3D Reconstruction-Based Seed Counting of Sorghum Panicles for Agricultural Inspection
Harry Freeman, Eric Schneider, Chung Hee Kim, Moonyoung Lee, George Kantor
TL;DR
This work tackles non-destructive sorghum seed counting by constructing high-quality 3D panicle models that leverage seeds as semantic landmarks in 2D and 3D. It introduces a seed-centered reconstruction pipeline, a cloud-only reconstruction quality metric, and a 3D counting method that uses DBSCAN clustering, Gaussian density smoothing, and local maxima to identify seed centers. Experimental results on a dataset of 100 panicles show a strong linear relationship between 3D counts and ground-truth seeds (R² = 0.875) with a RMSE of 295 seeds, and a seed-weight correlation of R² = 0.819 (RMSE ≈ 8.5 g). The study demonstrates that 3D counting outperforms 2D extrapolation, justifying the added hardware complexity for improved accuracy in yield-related phenotyping and robotic agriculture applications.
Abstract
In this paper, we present a method for creating high-quality 3D models of sorghum panicles for phenotyping in breeding experiments.
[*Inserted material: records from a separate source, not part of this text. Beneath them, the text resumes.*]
(** * Contract compatibility check: a model of [scripts/contracts-check-diff.mjs]

    The script classifies how breaking a change to a JSON schema file is
    ([classify]), folds the per-file severities into one required level
    ([bumpFrom]), classifies the step between two version strings ([parse],
    [cmp]) and decides whether the version was bumped enough (the final
    [ok]/[fail] block).

    The functions below follow the script statement by statement.  The parts
    of JavaScript they rely on (property lookup through the prototype chain,
    [JSON.stringify], [Set], [String.prototype.match], unary plus) are
    modelled first, each as far as the script uses it. *)

From Stdlib Require Import List String Ascii Bool Arith ZArith NArith Lia Permutation.
Import ListNotations.

Local Open Scope string_scope.
Local Open Scope list_scope.
Local Open Scope nat_scope.

(** ** JavaScript strings and numbers

    A string is a sequence of UTF-16 code units; the model holds one code unit
    per [ascii], so it covers the strings whose code units are below 256. *)

Module JS.

Definition backslash : ascii := ascii_of_nat 92.

(** The line terminators, which [.] in a regular expression does not match.
    (U+2028 and U+2029 lie outside the code units of the model.) *)
Definition is_line_terminator (c : ascii) : bool :=
  Ascii.eqb c (ascii_of_nat 10) || Ascii.eqb c (ascii_of_nat 13).

Definition is_digit (c : ascii) : bool :=
  let n := nat_of_ascii c in (48 <=? n) && (n <=? 57).

Fixpoint all_digits (s : string) : bool :=
  match s with
  | EmptyString => true
  | String c s' => is_digit c && all_digits s'
  end.

Fixpoint decimal_value (acc : N) (s : string) : N :=
  match s with
  | EmptyString => acc
  | String c s' => decimal_value (10 * acc + (N_of_ascii c - 48))%N s'
  end.

(** A number as the version comparison sees it: [NaN], or a finite value. *)
Inductive number : Type :=
| NaN
| Num (n : N).

(** Unary plus on a string, [+s].  A string of decimal digits denotes its
    value (kept exact here) and the empty string denotes 0.  No numeric literal contains a
    backslash, and the backslash is not white space, so every string that
    holds one converts to [NaN]; the other literal forms (sign, fraction,
    exponent, radix prefix, surrounding white space, [Infinity]) are never
    the text of a capture group of the pattern in [parse] and are left out. *)
Definition to_number (s : string) : number :=
  if all_digits s then Num (decimal_value 0 s) else NaN.

(** [a > b] and [a === b] on numbers: every comparison with [NaN] is false. *)
Definition gt (a b : number) : bool :=
  match a, b with
  | Num x, Num y => N.ltb y x
  | _, _ => false
  end.

Definition strict_eq (a b : number) : bool :=
  match a, b with
  | Num x, Num y => N.eqb x y
  | _, _ => false
  end.

(** *** Regular expressions

    The fragment of the pattern language that the script's one pattern is
    written in: a literal character, [.], a greedy [+] on a literal
    character, concatenation and a capture group. *)
Inductive regex : Type :=
| Char (c : ascii)
| AnyChar
| Plus (c : ascii)
| Seq (r1 r2 : regex)
| Group (r : regex).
This is achieved with a novel reconstruction approach that uses seeds as semantic landmarks in both 2D and 3D. To evaluate the performance, we develop a new metric for assessing the quality of reconstructed point clouds without having a ground-truth point cloud. Finally, a counting method is presented where the density of seed centers in the 3D model allows 2D counts from multiple views to be effectively combined into a whole-panicle count. We demonstrate that using this method to estimate seed count and weight for sorghum outperforms count extrapolation from 2D images, an approach used in most state of the art methods for seeds and grains of comparable size.